EMIGRATION OF MANAGERIAL CAPITAL
If human capital is defined as the “stock of skills and productive knowledge embodied in people” (Eatwell, 1987, p. 682), then management could be viewed as a specialized form of human capital that could be defined as the stock of experience in how to organize production to achieve predictable outcomes. While many human capital studies have focused on the value of formal education and systematic on-the-job training, Arrow has identified ordinary experience on the job, learning by doing, as a significant contributer to productivity (Arrow, 1962). The value of that kind of experience has been empirically measured by Lazonick and Brush, Lundberg, and others, and is known as the Horndal effect (Lazonick and Brush, 1985).
In most studies of the Horndal effect, stable enterprises with no significant changes in personnel, technology or capital are compared to others that make significant changes. Factories that are left alone and whose owners do not “invest” in greater productivity, are found to have annual rates of labor productivity growth on the order of two percent. Somehow, without new investment or radical restructuring, workers and managers find ways to do their jobs better, even if left alone. Usually, with Horndal and human capital studies, researchers are comparing baseline productivity of factories to which no physical capital has been added to others with greater rates of productivity growth stemming from changes in either the human or inanimate capital stock. What makes a study of Cuban sugar factories different is that all factories suffered a massive loss of human capital between 1958 and 1968. Thus, mills that lost every manager in a decade are being compared to others that retained a few of their experienced managers.
When managers exit an enterprise, they take with them their embodied skills, knowledge, and experience. Most organizations are “learning organizations,” in that skills are accumulated as personnel gain more experience in organizing and executing production. At the margin, managers and workers continually learn to make improvements to solve problems like “tramp iron” in the cane feed stream (Germinsky, 1989). Perversely, Cuba’s sugar factories became “unlearning organizations,” between 1958 and 1968, as managers and other workers joined the exodus that would decimate Cuba’s population.

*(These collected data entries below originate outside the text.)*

(* ===== verification/Server.v ===== *)
(** * Starting a server

    [crates/webpush-server/src/lib.rs], the TLS configuration of
    [transport.rs] and [main.rs]: what is built from the settings before a
    server runs, in the order in which it can fail, and which routes are
    served where. Sockets, files, TLS material, decoding the settings and
    installing the logger are parameters; matching a request against the
    routes is [axum]'s. *)
From S2P Require Import Prelude RustStr External StoreTypes Store Hub Bridge Shutdown Transport Config App Notify Response Telemetry Endpoint Internal.

(** ** Routes *)
Inductive Method : Type := GET | POST | PUT | DELETE.
#[export] Instance method_eq_dec : EqDecision Method.
Proof. solve_decision. Defined.

(** The handlers, by the module they are in. *)
Inductive Handler : Type :=
| HPush | HReadMessage | HWithdrawMessage | HReceiptStream | HDeleteReceiptSub
| HCreate | HRead | HUpdateToken | HDelete | HSubscribe | HUnsubscribe
| HUpgrade
| HHealth | HReady | HVersion | HMetrics | HDeliver.
#[export] Instance handler_eq_dec : EqDecision Handler.
Proof. solve_decision. Defined.

(** A route: its pattern, the largest body it accepts if it is limited, and
    a handler per method. *)
Record Route : Type := {
  ro_pattern : string;
  ro_limit : option N;
  ro_handlers : list (Method * Handler);
}.
Abbreviation Router := (list Route).
Definition a_route (pattern : string) (handlers : list (Method * Handler)) : Route :=
  {| ro_pattern := pattern; ro_limit := None; ro_handlers := handlers |}.
(** [.layer(DefaultBodyLimit::max(n))] *)
Definition body_limit (n : N) (r : Router) : Router :=
  (fun x => {| ro_pattern := ro_pattern x; ro_limit := Some n; ro_handlers := ro_handlers x |}) <$> r.

(** [endpoint::router], [registration::router] and [internal::router] *)
Definition endpoint_router {F A} (cfg : Config F A) : Router :=
  body_limit (max_payload (Config.push cfg))
    [a_route "/push/{id}" [(POST, HPush)];
     a_route "/message/{id}" [(GET, HReadMessage); (DELETE, HWithdrawMessage)];
     a_route "/receipt-subscription/{id}" [(GET, HReceiptStream); (DELETE, HDeleteReceiptSub)]].
Definition registration_router : Router :=
  [a_route "/v1/user-agents" [(POST, HCreate)];
   a_route "/v1/user-agents/{uaid}" [(GET, HRead); (PUT, HUpdateToken); (DELETE, HDelete)];
   a_route "/v1/user-agents/{uaid}/subscriptions/{channel}" [(PUT, HSubscribe); (DELETE, HUnsubscribe)]].
Definition internal_router : Router :=
  [a_route "/health" [(GET, HHealth)];
   a_route "/ready" [(GET, HReady)];
   a_route "/version" [(GET, HVersion)];
   a_route "/metrics" [(GET, HMetrics)];
   a_route NOTIFY_PATH [(POST, HDeliver)]].

(** ** CORS *)
Inductive AllowOrigin : Type := AnyOrigin | Origins (l : list string).
Record CorsLayer : Type := {
  co_allow_origin : AllowOrigin;
  co_allow_methods : list Method;
  co_allow_headers : list string;
  co_expose_headers : list string;
}.

(** [cors] *)
Definition cors `{ResponseHeaders} (cfg : Cors) : option CorsLayer :=
  match allowed_origins cfg with
  | [] => None
  | origins =>
      let origin := if existsb (fun o => bool_decide (o = "*")) origins then AnyOrigin
                    else Origins (filter (fun o => from_str_ok o = true) origins) in
      Some {| co_allow_origin := origin;
              co_allow_methods := [GET; POST; DELETE];
              co_allow_headers := ["authorization"; "content-type"; "content-encoding"; "link"; "ttl";
                                   "urgency"; "topic"; "prefer"];
              co_expose_headers := ["location"; "link"; "ttl"] |}
  end.

(** ** The operating system *)
Class Os (O : Type) : Type := {
  Sock : Type;
  bind : string -> EST O BoxError Sock;
  read_file : string -> result string Bytes;
}.
(** [rustls]: certificates and a key from PEM, and a server configuration
    with the [ring] provider. *)
Class Rustls : Type := {
  Cert : Type;
  Key : Type;
  ServerConfig : Type;
  certs_from_pem : Bytes -> result BoxError (list Cert);
  key_from_pem : Bytes -> result BoxError Key;
  with_single_cert : list Cert -> Key -> result BoxError ServerConfig;
}.
Record TlsConfig `{Rustls} : Type := { tls_server : ServerConfig; alpn_protocols : list Bytes }.

(** [tls_config_pem] and [tls_config] *)
Definition tls_config_pem `{Rustls} (cert_pem key_pem : Bytes) : result BoxError TlsConfig :=
  certs ← certs_from_pem cert_pem;
  key ← key_from_pem key_pem;
  tls ← with_single_cert certs key;
  Ok {| tls_server := tls; alpn_protocols := [as_bytes "h2"; as_bytes "http/1.1"] |}.
Definition tls_config `{Rustls} (read : string -> result string Bytes) (tls : Tls) : result BoxError TlsConfig :=
  let read path := map_err (fun e => "reading " +:+ path +:+ ": " +:+ e) (read path) in
  cert ← read (cert_file tls);
  key ← read (key_file tls);
  tls_config_pem cert key.

(** ** The server *)
Section server.
Context {O S BW F A : Type} `{OS : Os O} `{PM : Prometheus O} `{RT : Rustls} `{HM : Hmac} `{RH : ResponseHeaders}.
Context (feature_fcm feature_apns : bool).
Abbreviation App := (App BW F A).
Abbreviation Config := (Config F A).
Abbreviation Listener := (Transport.Listener Sock TlsConfig).

(** [struct Server] with [new], [bridge] and [listeners] *)
Record Server : Type := {
  s_cfg : Config;
  s_store : S;
  s_bridges : list (SharedBridge BW);
  s_listeners : option (Sock * option Sock);
}.
Definition new (cfg : Config) (store : S) : Server :=
  {| s_cfg := cfg; s_store := store; s_bridges := []; s_listeners := None |}.
Definition bridge (b : SharedBridge BW) (s : Server) : Server :=
  {| s_cfg := s_cfg s; s_store := s_store s; s_bridges := s_bridges s ++ [b]; s_listeners := s_listeners s |}.
Definition listeners (public : Sock) (internal : option Sock) (s : Server) : Server :=
  {| s_cfg := s_cfg s; s_store := s_store s; s_bridges := s_bridges s; s_listeners := Some (public, internal) |}.

(** [public_router], with the CORS layer of its endpoint routes *)
Definition public_router (app : App) : Router * option CorsLayer :=
  let role := role (app_cfg app) in
  let '(router, layer) :=
    if serves_endpoint role then
      let api := endpoint_router (app_cfg app) in
      (if decide (app_bridges app = ∅) then api else api ++ registration_router,
       cors (Config.cors (app_cfg app)))
    else ([], None) in
  (if connects role then router ++ [a_route "/" [(GET, HUpgrade)]] else router, layer).

(** A server that is running: what [run] has handed to its tasks when it
    starts to wait for the signal. *)
Record Running : Type := {
  rn_app : App;
  rn_store : S;
  rn_public : Listener * (Router * option CorsLayer);
  rn_internal : option (Listener * Router);
  rn_maintenance : list (Duration * Work);
}.

(** [Server::run] up to [shutdown.run] *)
Definition start (s : Server) : EST O BoxError Running :=
  let cfg := s_cfg s in
  _ ← lift_result (validate feature_fcm feature_apns cfg);
  '(public, internal) ←
    (match s_listeners s with
     | Some l => mret l
     | None =>
         p ← bind (public_listen (Config.public cfg));
         i ← (match Config.internal cfg with
              | Some i => sock ← bind (internal_listen i); mret (Some sock)
              | None => mret None
              end);
         mret (p, i)
     end);
  tls ← lift_result (match Config.tls (Config.public cfg) with
                     | Some t => Some <$> tls_config read_file t
                     | None => Ok None
                     end);
  _ ← lift_st prometheus;
  app ← lift_result (new_app cfg (s_bridges s));
  let timeout := Config.handshake_timeout (Config.public cfg) in
  let public := {| tcp := public; Transport.tls := tls;
                   Transport.max_connections := Config.max_connections (Config.public cfg);
                   Transport.handshake_timeout := timeout; name := "public" |} in
  let internal := (fun tcp => ({| tcp := tcp; Transport.tls := None; Transport.max_connections := 1024;
                                  Transport.handshake_timeout := timeout; name := "internal" |},
                               internal_router)) <$> internal in
  mret {| rn_app := app; rn_store := s_store s;
          rn_public := (public, public_router app);
          rn_internal := internal;
          rn_maintenance := if serves_endpoint (role cfg) then Internal.spawn cfg else [] |}.

(** [bridges_from_config]: building a bridge may fail *)
Definition bridges_from_config (fcm_new : F -> result BoxError (SharedBridge BW))
    (apns_new : A -> result BoxError (SharedBridge BW)) (cfg : Config) : result BoxError (list (SharedBridge BW)) :=
  fcm ← (if feature_fcm then
           match fcm (bridges cfg) with Some f => b ← fcm_new f; Ok [b] | None => Ok [] end
         else Ok []);
  apns ← (if feature_apns then
            match apns (bridges cfg) with Some a => b ← apns_new a; Ok [b] | None => Ok [] end
          else Ok []);
  Ok (fcm ++ apns).
End server.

For Cuba, as a whole, the population loss to emigration was over 10% between 1960 and 1995, with the emigration wave of the 1960s weighted disproportionately toward professional workers as “many tens of thousands of university professionals, administrators and technicians, [were] forever lost to contributing toward Cuba’s advance (Romeu, p. 297). According to Pedraza (1995, p. 314),
This initial exodus over-represented the professional, managerial, and middle classes, 31 percent, as well as the clerical and sales workers, 33 percent. Likewise, the educational level of these refugees was remarkably high.

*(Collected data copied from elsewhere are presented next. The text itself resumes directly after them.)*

Lemma debt_no_receipt {X} (c : Call X) x m : debt_after c (Ok x) = Some m ->
  receipts_of c (Ok x) = [] /\ queues c = false /\ inserts c = [].
Proof. by destruct c. Qed.

(** The receipts of a call are of messages not answered before. *)
Lemma new_receipts past spent debts a t {X} (c : Call X) x a' :
  accounts past spent debts a -> moves a c x a' -> settles (debts !! t) c -> NoDup (m_id <$> past ++ inserts c) ->
  NoDup (r_msg_id <$> receipts_of c (Ok x)) /\
  forall rc, rc ∈ receipts_of c (Ok x) ->
    (r_msg_id rc ∉ r_msg_id <$> spent) /\ a_msgs a' !! r_msg_id rc = None /\
    (exists m, m ∈ past /\ m_id m = r_msg_id rc /\ m_rsub m = Some (r_rsub rc)) /\
    forall t' m, debts_after t c x debts !! t' = Some m -> m_id m <> r_msg_id rc.
Proof.
  intros Ha Hm Hs Hnd. assert (Hwf : forall k m, a_msgs a !! k = Some m -> k ∉ r_msg_id <$> spent).
  { intros k m Hk (rc & -> & Hrc)%list_elem_of_fmap. apply (ac_gone _ _ _ _ Ha) in Hrc as [Hno _]. congruence. }
  destruct (queues c) eqn:Hq.
  - destruct c; try done. destruct Hs as (m & st & Hd & Hr & _). unfold receipt_for in Hr.
    destruct (m_rsub m) as [rsub|] eqn:Hrs; [|done]. injection Hr as <-.
    destruct (ac_debts _ _ _ _ Ha _ _ Hd) as (Hp & Hno & Hsp).
    assert (Hin : m_id m ∈ m_id <$> past) by (apply list_elem_of_fmap; eauto).
    cbn. split; [destruct x; repeat constructor; by intros ?%not_elem_of_nil|].
    intros rc Hrc. destruct x as [sq|]; [|by apply not_elem_of_nil in Hrc]. apply list_elem_of_singleton in Hrc as ->. cbn.
    split_and!; [done|by eapply stays_gone|by exists m|].
    intros t' m'. unfold debts_after. cbn. intros [Ht Hd']%lookup_delete_Some Heq. apply Ht. by eapply (ac_once _ _ _ _ Ha).
  - destruct (mv_receipts _ _ _ _ Hm Hq) as [Hn Hr]. split; [done|]. intros rc Hrc.
    destruct (Hr _ Hrc) as (m & Hk & Hid & Hrs & Hno). split_and!; [by eapply Hwf|done| |].
    + exists m. split_and!; [by eapply (ac_msgs _ _ _ _ Ha)|done|done].
    + intros t' m' Hd Heq. unfold debts_after in Hd. destruct (debt_after c (Ok x)) as [md|] eqn:Hdebt.
      * apply debt_no_receipt in Hdebt as (Hrno & _). rewrite Hrno in Hrc. by apply not_elem_of_nil in Hrc.
      * apply lookup_delete_Some in Hd as [_ Hd]. apply (ac_debts _ _ _ _ Ha) in Hd as (_ & Hno' & _).
        rewrite Heq in Hno'. congruence.
Qed.

Lemma accounts_step past spent debts a t {X} (c : Call X) x a' :
  accounts past spent debts a -> moves a c x a' -> settles (debts !! t) c -> NoDup (m_id <$> past ++ inserts c) ->
  accounts (past ++ inserts c) (spent ++ receipts_of c (Ok x)) (debts_after t c x debts) a'.
Proof.
  intros Ha Hm Hs Hnd. destruct (new_receipts _ _ _ _ _ _ _ _ Ha Hm Hs Hnd) as [Hrn Hrc].
  assert (Hpast : forall m, m ∈ past -> m_id m ∈ m_id <$> past) by (intros; apply list_elem_of_fmap; eauto).
  assert (Hold : forall t' m, debts !! t' = Some m -> a_msgs a' !! m_id m = None).
  { intros t' m Hd. apply (ac_debts _ _ _ _ Ha) in Hd as (Hp & Hno & _). eapply stays_gone; eauto. }
  assert (Hda : forall t' m, debts_after t c x debts !! t' = Some m ->
    debts !! t' = Some m \/ t' = t /\ debt_after c (Ok x) = Some m).
  { intros t' m. unfold debts_after. destruct (debt_after c (Ok x)) as [md|].
    - intros [[-> ->]|[_ ?]]%lookup_insert_Some; auto.
    - intros [_ ?]%lookup_delete_Some. auto. }
  split.
  - intros k m Hk. apply elem_of_app. destruct (mv_msgs _ _ _ _ Hm _ _ Hk) as [?|[-> ->]].
    + left. by eapply (ac_msgs _ _ _ _ Ha).
    + right. by left.
  - intros t' m Hd. rewrite fmap_app, !elem_of_app.
    assert (Hnr : m_id m ∉ r_msg_id <$> receipts_of c (Ok x)).
    { intros (rc & Heq & Hin)%list_elem_of_fmap. apply Hrc in Hin as (_ & _ & _ & Hin). exact (Hin _ _ Hd Heq). }
    destruct (Hda _ _ Hd) as [Hd0|[_ Hd0]].
    + destruct (ac_debts _ _ _ _ Ha _ _ Hd0) as (Hp & _ & Hsp). split_and!; [by left|by eapply Hold|by intros [?|?]].
    + destruct (mv_debt _ _ _ _ Hm _ Hd0) as [Hk Hno]. split_and!; [left; by eapply (ac_msgs _ _ _ _ Ha)|done|].
      intros [(rc & Heq & Hin)%list_elem_of_fmap|?]; [|done]. apply (ac_gone _ _ _ _ Ha) in Hin as [Hno' _].
      rewrite <- Heq in Hno'. congruence.
  - intros t1 t2 m1 m2 H1 H2 Heq.
    assert (Hnew : forall t0 m0 md, debts !! t0 = Some m0 -> debt_after c (Ok x) = Some md -> m_id m0 <> m_id md).
    { intros t0 m0 md Hd Hdm He. apply (mv_debt _ _ _ _ Hm) in Hdm as [Hk _].
      apply (ac_debts _ _ _ _ Ha) in Hd as (_ & Hno & _). rewrite He in Hno. congruence. }
    destruct (Hda _ _ H1) as [D1|[-> D1]], (Hda _ _ H2) as [D2|[-> D2]];
      [by eapply (ac_once _ _ _ _ Ha)|by destruct (Hnew _ _ _ D1 D2)|by destruct (Hnew _ _ _ D2 D1)|done].
  - rewrite fmap_app. apply NoDup_app. split_and!; [apply (ac_spent _ _ _ _ Ha)| |done].
    intros id Hid (rc & -> & Hin)%list_elem_of_fmap. by apply Hrc in Hin as [? _].
  - intros rc [Hin|Hin]%elem_of_app.
    + apply (ac_gone _ _ _ _ Ha) in Hin as (Hno & m & Hp & Hid & Hrs). split.
      * eapply stays_gone; eauto. rewrite <- Hid. by apply Hpast.
      * exists m. rewrite elem_of_app. auto.
    + apply Hrc in Hin as (_ & Hno & (m & Hp & Hid & Hrs) & _). split; [done|]. exists m. rewrite elem_of_app. auto.
Qed.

Of Cuban men who came to the United States from 1960 and 1964, about 64% had “managerial, … professional, technical, sales, or administrative” occupational classifications, while between 1965 and 1971 about 45% declared “middle class” job status. Female Cuban émigrés also had high numbers in the “white collar” and technical categories. (Pedraza, 1995 p. 325).
Although the aggregate effect of Cuba’s loss of managerial and entrepreneurial capital and the “… consequent loss of productive and investment capabilities (Sanguinetty 1995, p. 22)” is very great, it is very difficult to quantify. For most of the migrants, the data do not exist that would tell how their choice to exit Cuba affected productivity, costs, and performance in the enterprises they left behind. Fortunately, in the case of Cuba’s sugar factories, there are data that allow us to infer the negative impact of losing managers by detecting the positive effect reaped from the few managers who had not left by 1966.
MEASURING MANAGERIAL EXODUS
Researchers of the Cuban economy, both inside and outside Cuba, are afflicted with a paucity of good data. The sugar industry is no exception, as the Cuban government routinely suppresses release of operating data that are commonly available for sugar factories in most of the world. Fortunately, in 1972, the Cuban government released Manual Azucarero de Cuba 1971 for the first time since its general publication was discontinued in 1963. The Manual Azucar-ero de Cuba, 1971 published data for the 1966 and 1967 zafras, mill by mill, allowing comparison to the prerevolutionary operating experience of individual factories. For this study, the Cuban 1966 and 1967 data were compared to the prerevolutionary years of 1956 and 1957. Factory “mastheads” from the 1958 Gilmore Manual Azucarero de Cuba (Meyers, 1958) were compared to factory mastheads from the 1971 Manual to draw conclusions on the magnitude of the exodus and to discover any obvious changes in factory management. Changes in management titles were noted and a count was made of how many managers from 1957 were still working in each factory in 1967.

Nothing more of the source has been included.